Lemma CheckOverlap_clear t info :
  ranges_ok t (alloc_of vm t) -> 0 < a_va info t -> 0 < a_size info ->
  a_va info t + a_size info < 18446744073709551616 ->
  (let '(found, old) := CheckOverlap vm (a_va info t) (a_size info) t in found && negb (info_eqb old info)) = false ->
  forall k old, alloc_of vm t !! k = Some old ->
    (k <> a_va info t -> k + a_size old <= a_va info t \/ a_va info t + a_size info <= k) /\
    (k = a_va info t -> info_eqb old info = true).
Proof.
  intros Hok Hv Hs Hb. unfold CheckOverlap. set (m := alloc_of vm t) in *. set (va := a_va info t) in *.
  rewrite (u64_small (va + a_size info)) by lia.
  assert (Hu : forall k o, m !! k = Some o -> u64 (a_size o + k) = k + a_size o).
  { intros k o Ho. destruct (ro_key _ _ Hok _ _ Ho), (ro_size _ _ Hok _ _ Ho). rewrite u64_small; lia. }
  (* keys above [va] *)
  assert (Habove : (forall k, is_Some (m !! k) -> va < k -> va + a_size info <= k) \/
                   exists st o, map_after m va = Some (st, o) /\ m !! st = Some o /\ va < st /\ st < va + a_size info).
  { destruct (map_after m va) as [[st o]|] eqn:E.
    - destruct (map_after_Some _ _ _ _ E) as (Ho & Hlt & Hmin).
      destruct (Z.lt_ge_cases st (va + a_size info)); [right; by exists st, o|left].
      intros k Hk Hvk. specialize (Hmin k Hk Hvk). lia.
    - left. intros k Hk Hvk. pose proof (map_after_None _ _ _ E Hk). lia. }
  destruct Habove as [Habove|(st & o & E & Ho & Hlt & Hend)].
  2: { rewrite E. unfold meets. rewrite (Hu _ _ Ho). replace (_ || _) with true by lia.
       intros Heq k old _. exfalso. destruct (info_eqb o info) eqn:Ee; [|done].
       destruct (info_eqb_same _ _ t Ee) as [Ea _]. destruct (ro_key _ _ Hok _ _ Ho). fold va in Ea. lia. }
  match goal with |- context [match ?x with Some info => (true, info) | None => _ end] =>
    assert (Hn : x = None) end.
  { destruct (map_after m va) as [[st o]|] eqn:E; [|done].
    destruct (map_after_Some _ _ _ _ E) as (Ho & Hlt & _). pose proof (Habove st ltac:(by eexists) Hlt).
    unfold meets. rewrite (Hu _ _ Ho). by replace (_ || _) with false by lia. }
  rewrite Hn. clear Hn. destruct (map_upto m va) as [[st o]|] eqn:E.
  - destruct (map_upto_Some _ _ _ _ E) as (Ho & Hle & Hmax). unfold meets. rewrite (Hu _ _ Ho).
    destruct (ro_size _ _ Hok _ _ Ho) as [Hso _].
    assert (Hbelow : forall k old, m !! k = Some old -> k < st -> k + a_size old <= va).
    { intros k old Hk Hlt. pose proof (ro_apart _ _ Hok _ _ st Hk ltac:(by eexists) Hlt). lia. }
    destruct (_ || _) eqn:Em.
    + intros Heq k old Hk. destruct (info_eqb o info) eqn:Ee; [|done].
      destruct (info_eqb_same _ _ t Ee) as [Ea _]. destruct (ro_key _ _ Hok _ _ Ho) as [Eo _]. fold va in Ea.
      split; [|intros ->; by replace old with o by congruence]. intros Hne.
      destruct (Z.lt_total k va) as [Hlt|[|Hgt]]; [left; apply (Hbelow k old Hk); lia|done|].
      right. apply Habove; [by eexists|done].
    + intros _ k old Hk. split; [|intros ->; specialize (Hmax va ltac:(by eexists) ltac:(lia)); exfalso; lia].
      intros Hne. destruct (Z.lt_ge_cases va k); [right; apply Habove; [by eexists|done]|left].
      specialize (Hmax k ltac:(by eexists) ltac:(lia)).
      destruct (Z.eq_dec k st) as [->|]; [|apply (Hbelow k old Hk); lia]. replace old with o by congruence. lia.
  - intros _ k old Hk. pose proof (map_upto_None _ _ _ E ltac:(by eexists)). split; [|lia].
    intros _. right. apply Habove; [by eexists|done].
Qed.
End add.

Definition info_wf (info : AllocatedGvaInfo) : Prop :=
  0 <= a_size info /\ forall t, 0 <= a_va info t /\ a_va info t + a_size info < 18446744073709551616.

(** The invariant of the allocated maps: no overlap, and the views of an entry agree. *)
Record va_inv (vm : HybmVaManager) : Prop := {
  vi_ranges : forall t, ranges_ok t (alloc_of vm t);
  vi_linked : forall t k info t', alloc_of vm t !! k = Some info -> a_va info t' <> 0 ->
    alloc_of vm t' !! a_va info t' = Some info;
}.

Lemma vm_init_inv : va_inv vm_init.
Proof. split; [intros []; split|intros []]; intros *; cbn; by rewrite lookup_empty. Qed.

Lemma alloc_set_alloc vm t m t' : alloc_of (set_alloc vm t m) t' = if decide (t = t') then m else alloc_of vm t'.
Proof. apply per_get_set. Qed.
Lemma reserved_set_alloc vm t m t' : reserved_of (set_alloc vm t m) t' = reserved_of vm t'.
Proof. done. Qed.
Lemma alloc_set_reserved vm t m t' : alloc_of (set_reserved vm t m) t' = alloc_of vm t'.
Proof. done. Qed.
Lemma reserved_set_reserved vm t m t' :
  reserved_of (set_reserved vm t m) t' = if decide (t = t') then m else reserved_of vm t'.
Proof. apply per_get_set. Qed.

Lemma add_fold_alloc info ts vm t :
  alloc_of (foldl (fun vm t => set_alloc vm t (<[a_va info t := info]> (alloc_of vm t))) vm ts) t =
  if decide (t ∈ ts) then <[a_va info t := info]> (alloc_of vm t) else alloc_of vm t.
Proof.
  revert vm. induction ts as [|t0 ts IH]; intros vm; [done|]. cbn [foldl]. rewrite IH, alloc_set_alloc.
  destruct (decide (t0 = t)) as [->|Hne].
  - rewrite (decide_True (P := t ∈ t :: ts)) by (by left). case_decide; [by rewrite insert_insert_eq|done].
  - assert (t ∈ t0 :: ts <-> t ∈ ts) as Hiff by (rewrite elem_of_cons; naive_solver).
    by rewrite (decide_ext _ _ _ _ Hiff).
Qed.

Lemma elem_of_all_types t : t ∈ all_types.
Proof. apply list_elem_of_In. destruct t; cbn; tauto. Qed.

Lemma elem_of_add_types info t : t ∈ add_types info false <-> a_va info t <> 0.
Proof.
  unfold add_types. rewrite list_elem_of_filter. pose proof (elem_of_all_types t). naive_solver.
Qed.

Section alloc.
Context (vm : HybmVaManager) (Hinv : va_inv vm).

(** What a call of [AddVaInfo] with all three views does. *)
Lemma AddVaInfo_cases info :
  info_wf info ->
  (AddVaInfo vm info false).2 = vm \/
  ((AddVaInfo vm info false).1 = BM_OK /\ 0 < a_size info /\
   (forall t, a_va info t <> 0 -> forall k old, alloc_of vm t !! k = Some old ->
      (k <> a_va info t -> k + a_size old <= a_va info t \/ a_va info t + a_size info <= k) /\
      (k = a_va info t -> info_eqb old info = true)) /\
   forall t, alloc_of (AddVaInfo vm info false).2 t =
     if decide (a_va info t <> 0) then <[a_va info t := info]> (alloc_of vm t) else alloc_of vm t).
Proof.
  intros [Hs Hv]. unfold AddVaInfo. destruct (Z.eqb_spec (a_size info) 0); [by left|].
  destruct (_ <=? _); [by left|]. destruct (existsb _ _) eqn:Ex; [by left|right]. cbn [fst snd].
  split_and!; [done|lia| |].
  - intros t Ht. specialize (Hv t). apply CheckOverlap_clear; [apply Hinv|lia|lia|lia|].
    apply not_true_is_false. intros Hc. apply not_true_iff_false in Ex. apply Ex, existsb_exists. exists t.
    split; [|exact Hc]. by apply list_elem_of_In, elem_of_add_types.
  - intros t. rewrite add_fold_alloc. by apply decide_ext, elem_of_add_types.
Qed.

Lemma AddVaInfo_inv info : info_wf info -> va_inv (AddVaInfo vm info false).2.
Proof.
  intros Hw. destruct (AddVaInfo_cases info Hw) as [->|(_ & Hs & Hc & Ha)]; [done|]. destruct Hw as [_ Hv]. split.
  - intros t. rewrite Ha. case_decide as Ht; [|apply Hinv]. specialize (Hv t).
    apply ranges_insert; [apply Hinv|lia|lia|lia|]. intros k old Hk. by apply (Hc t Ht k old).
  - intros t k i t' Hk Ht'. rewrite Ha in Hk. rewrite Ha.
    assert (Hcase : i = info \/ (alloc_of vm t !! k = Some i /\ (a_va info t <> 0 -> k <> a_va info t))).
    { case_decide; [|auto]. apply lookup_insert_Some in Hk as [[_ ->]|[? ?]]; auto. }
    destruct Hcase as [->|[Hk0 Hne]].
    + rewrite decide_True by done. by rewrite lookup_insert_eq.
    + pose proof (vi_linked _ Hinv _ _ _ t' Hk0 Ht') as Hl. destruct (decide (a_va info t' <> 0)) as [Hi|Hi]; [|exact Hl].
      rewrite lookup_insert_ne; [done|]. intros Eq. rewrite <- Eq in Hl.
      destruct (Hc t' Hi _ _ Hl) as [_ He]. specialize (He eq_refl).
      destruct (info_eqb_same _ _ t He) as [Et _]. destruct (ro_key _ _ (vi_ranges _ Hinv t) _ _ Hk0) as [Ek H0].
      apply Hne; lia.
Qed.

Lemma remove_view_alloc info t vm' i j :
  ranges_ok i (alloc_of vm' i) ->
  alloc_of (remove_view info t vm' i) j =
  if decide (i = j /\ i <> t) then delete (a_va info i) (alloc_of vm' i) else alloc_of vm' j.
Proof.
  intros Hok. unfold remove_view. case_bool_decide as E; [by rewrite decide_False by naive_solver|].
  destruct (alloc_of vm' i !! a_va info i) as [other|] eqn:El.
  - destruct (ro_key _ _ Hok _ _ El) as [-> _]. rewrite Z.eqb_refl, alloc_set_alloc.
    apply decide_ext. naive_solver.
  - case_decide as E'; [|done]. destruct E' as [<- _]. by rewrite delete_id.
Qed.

********

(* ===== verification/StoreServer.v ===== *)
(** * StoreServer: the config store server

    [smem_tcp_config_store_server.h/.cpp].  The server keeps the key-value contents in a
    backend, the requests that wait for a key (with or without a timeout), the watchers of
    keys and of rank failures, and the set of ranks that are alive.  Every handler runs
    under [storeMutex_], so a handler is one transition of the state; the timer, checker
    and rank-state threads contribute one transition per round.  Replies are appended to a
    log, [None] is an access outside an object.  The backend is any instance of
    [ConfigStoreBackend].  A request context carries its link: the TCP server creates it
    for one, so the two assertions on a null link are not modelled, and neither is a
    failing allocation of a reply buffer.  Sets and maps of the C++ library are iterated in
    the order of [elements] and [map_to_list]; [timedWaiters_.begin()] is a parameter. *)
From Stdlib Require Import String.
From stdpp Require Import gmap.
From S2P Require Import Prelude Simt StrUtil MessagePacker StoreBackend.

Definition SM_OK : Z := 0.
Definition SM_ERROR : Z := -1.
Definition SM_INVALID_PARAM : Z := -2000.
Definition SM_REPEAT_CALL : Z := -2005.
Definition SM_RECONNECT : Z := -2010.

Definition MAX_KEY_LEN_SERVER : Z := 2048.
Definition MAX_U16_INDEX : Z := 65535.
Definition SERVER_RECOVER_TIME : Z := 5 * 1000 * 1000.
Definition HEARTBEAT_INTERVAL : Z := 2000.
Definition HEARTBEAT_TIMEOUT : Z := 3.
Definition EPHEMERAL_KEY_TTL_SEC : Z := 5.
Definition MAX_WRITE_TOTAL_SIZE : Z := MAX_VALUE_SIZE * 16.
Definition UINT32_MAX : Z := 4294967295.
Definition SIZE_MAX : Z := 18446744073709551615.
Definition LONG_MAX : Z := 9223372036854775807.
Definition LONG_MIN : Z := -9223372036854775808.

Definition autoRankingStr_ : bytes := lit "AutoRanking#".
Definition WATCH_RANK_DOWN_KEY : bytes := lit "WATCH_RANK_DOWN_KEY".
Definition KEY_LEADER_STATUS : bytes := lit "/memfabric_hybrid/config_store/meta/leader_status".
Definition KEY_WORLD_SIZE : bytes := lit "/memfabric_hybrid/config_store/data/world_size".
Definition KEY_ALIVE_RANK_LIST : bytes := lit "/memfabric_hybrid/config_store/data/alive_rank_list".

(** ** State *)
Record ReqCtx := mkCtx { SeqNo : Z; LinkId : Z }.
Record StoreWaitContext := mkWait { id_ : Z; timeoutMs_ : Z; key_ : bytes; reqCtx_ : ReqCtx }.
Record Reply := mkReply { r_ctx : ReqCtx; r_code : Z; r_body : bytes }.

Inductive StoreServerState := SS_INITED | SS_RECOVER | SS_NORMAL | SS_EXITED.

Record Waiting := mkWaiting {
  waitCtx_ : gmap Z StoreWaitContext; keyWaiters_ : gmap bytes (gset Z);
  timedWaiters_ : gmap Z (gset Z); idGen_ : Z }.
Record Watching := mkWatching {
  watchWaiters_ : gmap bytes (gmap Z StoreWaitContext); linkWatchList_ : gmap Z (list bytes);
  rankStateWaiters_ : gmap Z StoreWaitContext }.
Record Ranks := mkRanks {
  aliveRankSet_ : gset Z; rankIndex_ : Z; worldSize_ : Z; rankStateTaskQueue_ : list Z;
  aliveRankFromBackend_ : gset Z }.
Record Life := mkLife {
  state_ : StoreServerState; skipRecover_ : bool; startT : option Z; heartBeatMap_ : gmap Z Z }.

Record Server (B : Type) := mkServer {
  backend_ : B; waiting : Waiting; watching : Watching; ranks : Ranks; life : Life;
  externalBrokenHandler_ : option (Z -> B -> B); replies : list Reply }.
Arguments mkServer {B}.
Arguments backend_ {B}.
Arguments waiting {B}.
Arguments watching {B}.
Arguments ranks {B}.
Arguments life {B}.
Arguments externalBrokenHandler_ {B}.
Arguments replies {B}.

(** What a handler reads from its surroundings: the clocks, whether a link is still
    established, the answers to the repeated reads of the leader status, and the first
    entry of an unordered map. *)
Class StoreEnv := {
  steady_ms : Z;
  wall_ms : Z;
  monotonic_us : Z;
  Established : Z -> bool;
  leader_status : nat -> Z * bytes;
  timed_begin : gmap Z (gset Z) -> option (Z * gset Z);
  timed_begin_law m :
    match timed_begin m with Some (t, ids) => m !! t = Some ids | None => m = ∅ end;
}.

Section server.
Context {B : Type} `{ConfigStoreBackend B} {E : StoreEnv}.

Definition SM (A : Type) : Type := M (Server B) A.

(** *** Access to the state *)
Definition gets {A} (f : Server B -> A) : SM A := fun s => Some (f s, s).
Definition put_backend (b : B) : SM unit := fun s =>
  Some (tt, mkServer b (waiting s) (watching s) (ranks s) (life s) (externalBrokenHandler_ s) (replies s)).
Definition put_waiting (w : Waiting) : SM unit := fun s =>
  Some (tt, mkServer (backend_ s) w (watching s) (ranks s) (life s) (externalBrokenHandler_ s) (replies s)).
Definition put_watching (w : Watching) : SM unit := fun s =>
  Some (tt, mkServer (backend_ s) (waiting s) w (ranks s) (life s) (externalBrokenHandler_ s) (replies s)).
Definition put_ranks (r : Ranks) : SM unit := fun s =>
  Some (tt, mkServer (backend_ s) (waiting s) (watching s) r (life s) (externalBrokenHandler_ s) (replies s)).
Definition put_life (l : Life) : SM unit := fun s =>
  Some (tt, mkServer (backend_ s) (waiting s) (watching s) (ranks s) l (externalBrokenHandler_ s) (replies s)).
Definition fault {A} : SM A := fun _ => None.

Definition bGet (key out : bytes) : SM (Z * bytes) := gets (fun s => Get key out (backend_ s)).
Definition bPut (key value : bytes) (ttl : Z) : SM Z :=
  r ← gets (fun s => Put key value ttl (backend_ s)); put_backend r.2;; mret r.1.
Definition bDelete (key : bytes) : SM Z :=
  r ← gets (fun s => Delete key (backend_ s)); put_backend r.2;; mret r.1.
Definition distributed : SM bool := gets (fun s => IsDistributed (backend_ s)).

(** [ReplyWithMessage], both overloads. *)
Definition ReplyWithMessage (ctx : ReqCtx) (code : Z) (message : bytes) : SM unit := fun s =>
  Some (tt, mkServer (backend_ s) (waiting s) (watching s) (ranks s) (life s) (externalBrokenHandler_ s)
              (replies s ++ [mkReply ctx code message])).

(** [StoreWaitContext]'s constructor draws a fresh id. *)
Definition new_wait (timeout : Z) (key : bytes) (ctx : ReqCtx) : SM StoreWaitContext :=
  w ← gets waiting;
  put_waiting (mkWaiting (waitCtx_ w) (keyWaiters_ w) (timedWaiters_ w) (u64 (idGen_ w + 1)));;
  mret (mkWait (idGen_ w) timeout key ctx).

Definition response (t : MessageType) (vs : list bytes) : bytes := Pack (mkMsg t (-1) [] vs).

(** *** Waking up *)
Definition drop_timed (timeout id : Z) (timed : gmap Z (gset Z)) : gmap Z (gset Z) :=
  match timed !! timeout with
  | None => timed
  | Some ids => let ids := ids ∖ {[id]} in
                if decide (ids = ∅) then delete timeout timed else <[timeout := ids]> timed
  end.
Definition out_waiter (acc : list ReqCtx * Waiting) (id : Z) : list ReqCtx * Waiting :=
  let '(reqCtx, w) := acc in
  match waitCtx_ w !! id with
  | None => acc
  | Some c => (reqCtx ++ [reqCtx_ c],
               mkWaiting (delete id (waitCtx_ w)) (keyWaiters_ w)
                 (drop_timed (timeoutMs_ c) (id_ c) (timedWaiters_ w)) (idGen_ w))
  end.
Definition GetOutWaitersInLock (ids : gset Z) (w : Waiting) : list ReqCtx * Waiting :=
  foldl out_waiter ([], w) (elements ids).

********

— About this exercise —
From the line that has "Lemma CheckOverlap_clear t" through the line that has "a_va info t + a_size info < 18446744073709551616 ->", copy every line exactly as it appears above, and leave out all others.

— Exercise output —
Lemma CheckOverlap_clear t info :
  ranges_ok t (alloc_of vm t) -> 0 < a_va info t -> 0 < a_size info ->
  a_va info t + a_size info < 18446744073709551616 ->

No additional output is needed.